Data entries:
(** ** The allocator *)

Record BuddyAllocator : Type := mkBuddy { mem_node : MemoryNode; free_page_num : Z }.

Definition newBuddy (memory_size page_shift : Z) (m : MemoryNode) : outcome BuddyAllocator :=
  _ ← assert_ (0 <? memory_size); Ret (mkBuddy m (Z.shiftr memory_size page_shift)).

Definition zone_index (t : ZoneType) : nat :=
  match t with Zone_DMA => 0 | Zone_DMA32 => 1 | Zone_Normal => 2 | Zone_HighMem => 3 | MAX_NR_ZONES => 4 end.

Definition the_zone (m : MemoryNode) (t : ZoneType) : option Zone := mjoin (node_zones m !! zone_index t).

Definition gfp_zone (m : MemoryNode) (flag : Z) : outcome ZoneType :=
  let wants (t : ZoneType) (g : Z) :=
    match the_zone m t with Some _ => negb (Z.land flag g =? 0) | None => false end in
  if wants Zone_DMA GFP_DMA then Ret Zone_DMA
  else if wants Zone_DMA32 GFP_DMA32 then Ret Zone_DMA32
  else if wants Zone_HighMem GFP_HighMem then Ret Zone_HighMem
  else match the_zone m Zone_Normal with Some _ => Ret Zone_Normal | None => Stop AssertFailed end.

Definition put_zone (b : BuddyAllocator) (t : ZoneType) (n : node_mem) (z : Zone) (fpn : Z) : BuddyAllocator :=
  mkBuddy (mkMemoryNode n (<[zone_index t := Some z]> (node_zones (mem_node b)))) fpn.

(** [BuddyAllocator::allocate_pages(unsigned gfp_mask, unsigned order)]. *)
Definition allocate_pages (b : BuddyAllocator) (gfp_mask : Z) (order : nat) : outcome (option Z * BuddyAllocator) :=
  if (MAXORDER <=? order)%nat then Ret (None, b) else
  t ← gfp_zone (mem_node b) gfp_mask;
  match the_zone (mem_node b) t with
  | None => Ret (None, b)
  | Some z =>
      '(page, n, z, fpn) ← allocate_pages_zone (node_pages (mem_node b)) z (free_page_num b) order;
      Ret (page, put_zone b t n z fpn)
  end.

(** [get_free_pages]: a null page is dereferenced. *)
Definition get_free_pages (shift : Z) (b : BuddyAllocator) (gfp_mask : Z) (order : nat) : outcome (Z * BuddyAllocator) :=
  '(page, b) ← allocate_pages b gfp_mask order;
  match page with None => Stop NullDeref | Some p => Ret (u64 (Z.shiftl p shift), b) end.

Definition get_dma_pages (shift : Z) (b : BuddyAllocator) (gfp_mask : Z) (order : nat) : outcome (Z * BuddyAllocator) :=
  get_free_pages shift b (Z.lor gfp_mask GFP_DMA) order.

(** [free_one_page(uint64_t)]: the zone pointer of the page is dereferenced. *)
Definition free_page (b : BuddyAllocator) (page_no : Z) : outcome BuddyAllocator :=
  '(p, n) ← get_page_ptr (node_pages (mem_node b)) page_no;
  match p_zone p with
  | None => Stop Undefined
  | Some t =>
      match the_zone (mem_node b) t with
      | None => Stop NullDeref
      | Some z => '(n, z) ← free_one_page n z page_no 0; Ret (put_zone b t n z (free_page_num b))
      end
  end.

Definition get_free_memory_size (shift : Z) (b : BuddyAllocator) : Z := u64 (Z.shiftl (free_page_num b) shift).

(** ** Blocks and the pages they cover *)

Definition block_pages (order : nat) (b : Z) : list Z := seqZ b (2 ^ Z.of_nat order).

(** The pages of the free lists, the first list holding blocks of order [o]. *)
Fixpoint list_pages (o : nat) (ls : list (list Z)) : list Z :=
  match ls with
  | [] => []
  | l :: ls => (l ≫= block_pages o) ++ list_pages (S o) ls
  end.

Lemma block_split o b : block_pages (S o) b = block_pages o b ++ block_pages o (b + 2 ^ Z.of_nat o).
Proof.
  unfold block_pages. rewrite <- seqZ_app by lia. f_equal. rewrite Nat2Z.inj_succ, Z.pow_succ_r; lia.
Qed.

Lemma block_base o b : b ∈ block_pages o b.
Proof. apply elem_of_seqZ. pose proof (Z.pow_pos_nonneg 2 (Z.of_nat o)). lia. Qed.

Lemma list_pages_insert o ls i l l' :
  ls !! i = Some l ->
  list_pages o (<[i := l']> ls) ++ (l ≫= block_pages (o + i)) ≡ₚ list_pages o ls ++ (l' ≫= block_pages (o + i)).
Proof.
  revert o i. induction ls as [|k ls IH]; intros o i Hi; [done|].
  destruct i as [|i]; simpl in *.
  - injection Hi as ->. rewrite Nat.add_0_r. solve_Permutation.
  - rewrite <- !app_assoc. apply Permutation_app_head. rewrite Nat.add_succ_r. by apply (IH (S o)).
Qed.

Lemma elem_of_list_pages o ls i l b : ls !! i = Some l -> b ∈ l -> b ∈ list_pages o ls.
Proof.
  revert o i. induction ls as [|k ls IH]; intros o i Hi Hb; [done|]. destruct i as [|i]; simpl in *.
  - injection Hi as ->. apply elem_of_app. left. apply list_elem_of_bind. exists b. split; [apply block_base|done].
  - apply elem_of_app. right. by eapply IH.
Qed.

Lemma list_pages_disjoint o ls i j l k b :
  NoDup (list_pages o ls) -> ls !! i = Some l -> ls !! j = Some k -> b ∈ l -> b ∈ k -> i = j.
Proof.
  revert o i j. induction ls as [|m ls IH]; intros o i j Hn Hi Hj Hl Hk; [done|].
  simpl in Hn. apply NoDup_app in Hn as (_ & Hd & Hn).
  assert (Hm : forall q x, ls !! q = Some x -> b ∈ x -> b ∈ m -> False).
  { intros q x Hq Hx Hbm. apply (Hd b); [|by eapply elem_of_list_pages].
    apply list_elem_of_bind. exists b. split; [apply block_base|done]. }
  destruct i as [|i], j as [|j]; simpl in *; simplify_eq; [done|naive_solver..|]. f_equal. by eapply IH.
Qed.

Lemma list_pages_empty o n : list_pages o (replicate n []) = [].
Proof. revert o. induction n; intros o; simpl; auto. Qed.

(** ** The free lists of a zone

    [lo] is the first page of the zone, [num] the number of pages its blocks
    cover, [npn] the number of pages of the node.  The pages of the free lists
    together with the pages [R] that have left them are exactly the pages of the
    zone, each once; every block starts at a multiple of its size from [lo]. *)

Section ZoneState.
Context (lo num npn : Z) (Hin : lo + num <= npn).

What to work on: Copy only the entries from the first line to the line with "(Z.shiftr memory_size page_shift)).", each exactly as it appears.

Written solution:
(** ** The allocator *)

Record BuddyAllocator : Type := mkBuddy { mem_node : MemoryNode; free_page_num : Z }.

Definition newBuddy (memory_size page_shift : Z) (m : MemoryNode) : outcome BuddyAllocator :=
  _ ← assert_ (0 <? memory_size); Ret (mkBuddy m (Z.shiftr memory_size page_shift)).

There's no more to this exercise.